Start of Information provided

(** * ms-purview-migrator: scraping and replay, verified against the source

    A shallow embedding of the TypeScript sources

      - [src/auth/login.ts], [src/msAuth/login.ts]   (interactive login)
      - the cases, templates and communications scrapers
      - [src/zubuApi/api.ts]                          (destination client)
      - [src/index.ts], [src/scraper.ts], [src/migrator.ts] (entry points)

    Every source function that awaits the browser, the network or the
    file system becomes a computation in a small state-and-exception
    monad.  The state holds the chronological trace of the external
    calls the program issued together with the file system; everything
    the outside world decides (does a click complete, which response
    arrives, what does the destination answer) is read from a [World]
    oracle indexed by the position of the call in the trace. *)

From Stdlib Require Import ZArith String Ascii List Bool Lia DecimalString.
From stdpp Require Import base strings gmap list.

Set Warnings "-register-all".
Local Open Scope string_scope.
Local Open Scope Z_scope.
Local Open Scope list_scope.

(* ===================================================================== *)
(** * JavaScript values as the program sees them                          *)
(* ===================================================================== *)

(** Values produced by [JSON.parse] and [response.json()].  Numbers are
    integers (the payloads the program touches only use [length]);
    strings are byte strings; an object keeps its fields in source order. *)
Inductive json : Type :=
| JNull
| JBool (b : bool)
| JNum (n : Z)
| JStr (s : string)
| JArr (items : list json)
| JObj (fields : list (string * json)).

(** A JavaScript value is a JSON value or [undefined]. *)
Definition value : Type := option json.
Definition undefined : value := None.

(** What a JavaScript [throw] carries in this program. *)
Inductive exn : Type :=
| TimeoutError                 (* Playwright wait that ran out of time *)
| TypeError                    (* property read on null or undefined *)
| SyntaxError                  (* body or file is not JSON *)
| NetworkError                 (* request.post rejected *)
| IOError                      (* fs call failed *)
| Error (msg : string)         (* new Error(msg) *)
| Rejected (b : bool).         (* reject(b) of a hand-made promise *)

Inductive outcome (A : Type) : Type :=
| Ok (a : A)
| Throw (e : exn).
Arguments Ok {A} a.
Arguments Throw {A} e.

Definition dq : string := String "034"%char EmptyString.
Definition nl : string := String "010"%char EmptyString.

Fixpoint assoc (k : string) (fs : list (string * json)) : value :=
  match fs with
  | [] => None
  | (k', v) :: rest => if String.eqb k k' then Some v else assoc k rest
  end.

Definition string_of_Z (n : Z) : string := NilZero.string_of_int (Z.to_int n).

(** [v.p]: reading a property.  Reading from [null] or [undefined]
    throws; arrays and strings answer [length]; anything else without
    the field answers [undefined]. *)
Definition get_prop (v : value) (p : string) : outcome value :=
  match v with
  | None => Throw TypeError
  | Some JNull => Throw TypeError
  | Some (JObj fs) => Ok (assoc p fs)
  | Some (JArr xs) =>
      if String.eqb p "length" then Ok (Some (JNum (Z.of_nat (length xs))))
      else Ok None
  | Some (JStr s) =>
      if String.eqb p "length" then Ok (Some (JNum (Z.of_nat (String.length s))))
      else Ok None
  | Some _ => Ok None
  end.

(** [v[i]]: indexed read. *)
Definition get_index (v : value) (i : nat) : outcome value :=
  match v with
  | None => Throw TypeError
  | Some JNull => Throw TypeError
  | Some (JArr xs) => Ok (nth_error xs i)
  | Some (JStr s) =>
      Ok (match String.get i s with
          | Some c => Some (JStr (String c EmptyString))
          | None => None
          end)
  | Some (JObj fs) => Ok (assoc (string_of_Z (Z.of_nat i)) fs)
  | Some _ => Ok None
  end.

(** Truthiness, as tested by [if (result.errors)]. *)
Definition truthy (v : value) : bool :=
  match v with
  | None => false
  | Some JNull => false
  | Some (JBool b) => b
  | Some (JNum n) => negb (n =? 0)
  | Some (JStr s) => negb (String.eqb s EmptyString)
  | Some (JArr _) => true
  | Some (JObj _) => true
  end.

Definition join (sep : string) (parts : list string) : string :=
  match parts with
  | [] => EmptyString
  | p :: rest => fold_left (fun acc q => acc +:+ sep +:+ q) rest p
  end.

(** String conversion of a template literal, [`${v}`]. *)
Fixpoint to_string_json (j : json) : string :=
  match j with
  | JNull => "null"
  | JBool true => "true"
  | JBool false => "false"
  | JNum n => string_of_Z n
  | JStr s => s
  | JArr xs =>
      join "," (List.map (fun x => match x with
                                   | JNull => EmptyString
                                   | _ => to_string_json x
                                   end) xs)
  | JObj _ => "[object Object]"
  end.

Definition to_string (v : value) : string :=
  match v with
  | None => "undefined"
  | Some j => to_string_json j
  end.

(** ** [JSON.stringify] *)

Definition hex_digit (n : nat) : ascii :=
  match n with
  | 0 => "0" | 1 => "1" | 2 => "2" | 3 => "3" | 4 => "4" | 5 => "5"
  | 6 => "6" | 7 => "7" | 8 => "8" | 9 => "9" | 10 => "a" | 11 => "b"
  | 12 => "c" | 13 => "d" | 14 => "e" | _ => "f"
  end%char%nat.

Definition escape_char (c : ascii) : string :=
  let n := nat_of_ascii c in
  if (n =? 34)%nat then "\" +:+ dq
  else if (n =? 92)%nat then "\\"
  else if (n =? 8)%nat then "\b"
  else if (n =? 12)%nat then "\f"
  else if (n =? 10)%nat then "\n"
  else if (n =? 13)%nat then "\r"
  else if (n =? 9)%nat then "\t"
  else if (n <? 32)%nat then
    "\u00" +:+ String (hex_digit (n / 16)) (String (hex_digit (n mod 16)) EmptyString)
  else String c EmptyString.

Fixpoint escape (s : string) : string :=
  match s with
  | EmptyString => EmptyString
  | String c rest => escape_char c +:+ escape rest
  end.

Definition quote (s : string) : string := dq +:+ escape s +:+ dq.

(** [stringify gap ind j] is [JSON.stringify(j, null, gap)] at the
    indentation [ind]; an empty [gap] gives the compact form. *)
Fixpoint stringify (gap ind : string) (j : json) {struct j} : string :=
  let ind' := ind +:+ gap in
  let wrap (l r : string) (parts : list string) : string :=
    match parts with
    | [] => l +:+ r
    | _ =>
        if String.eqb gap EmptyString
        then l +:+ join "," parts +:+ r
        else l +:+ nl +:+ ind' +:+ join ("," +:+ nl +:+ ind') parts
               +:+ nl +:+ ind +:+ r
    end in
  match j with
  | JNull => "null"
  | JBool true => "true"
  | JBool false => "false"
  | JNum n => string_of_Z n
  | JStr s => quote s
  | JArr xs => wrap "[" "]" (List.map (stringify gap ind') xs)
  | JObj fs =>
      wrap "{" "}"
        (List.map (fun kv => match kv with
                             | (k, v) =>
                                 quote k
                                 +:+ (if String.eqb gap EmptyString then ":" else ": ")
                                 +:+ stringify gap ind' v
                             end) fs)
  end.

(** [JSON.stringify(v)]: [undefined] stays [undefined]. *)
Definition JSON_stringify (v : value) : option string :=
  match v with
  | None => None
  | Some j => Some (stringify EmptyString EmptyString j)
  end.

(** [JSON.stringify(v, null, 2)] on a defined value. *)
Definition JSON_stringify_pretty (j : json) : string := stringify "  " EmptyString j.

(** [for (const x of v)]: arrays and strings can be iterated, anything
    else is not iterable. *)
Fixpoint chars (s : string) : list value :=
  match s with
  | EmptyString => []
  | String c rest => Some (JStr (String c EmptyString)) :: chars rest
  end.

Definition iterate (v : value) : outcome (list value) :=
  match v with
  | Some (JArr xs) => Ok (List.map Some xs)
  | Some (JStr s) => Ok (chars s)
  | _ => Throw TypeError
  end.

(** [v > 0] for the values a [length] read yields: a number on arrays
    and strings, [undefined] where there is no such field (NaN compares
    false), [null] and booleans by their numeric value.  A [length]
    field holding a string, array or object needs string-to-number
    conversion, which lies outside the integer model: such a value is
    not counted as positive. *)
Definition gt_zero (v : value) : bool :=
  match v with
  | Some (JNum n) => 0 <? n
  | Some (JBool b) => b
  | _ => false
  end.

End of Information provided

**Goal of the exercise:**
Each line holding "JStr" in the records should be copied out.

**Reply to the task:**
| JStr (s : string)
  | Some (JStr s) =>
  | Some (JStr s) =>
          | Some c => Some (JStr (String c EmptyString))
  | Some (JStr s) => negb (String.eqb s EmptyString)
  | JStr s => s
  | JStr s => quote s
  | String c rest => Some (JStr (String c EmptyString)) :: chars rest
  | Some (JStr s) => Ok (chars s)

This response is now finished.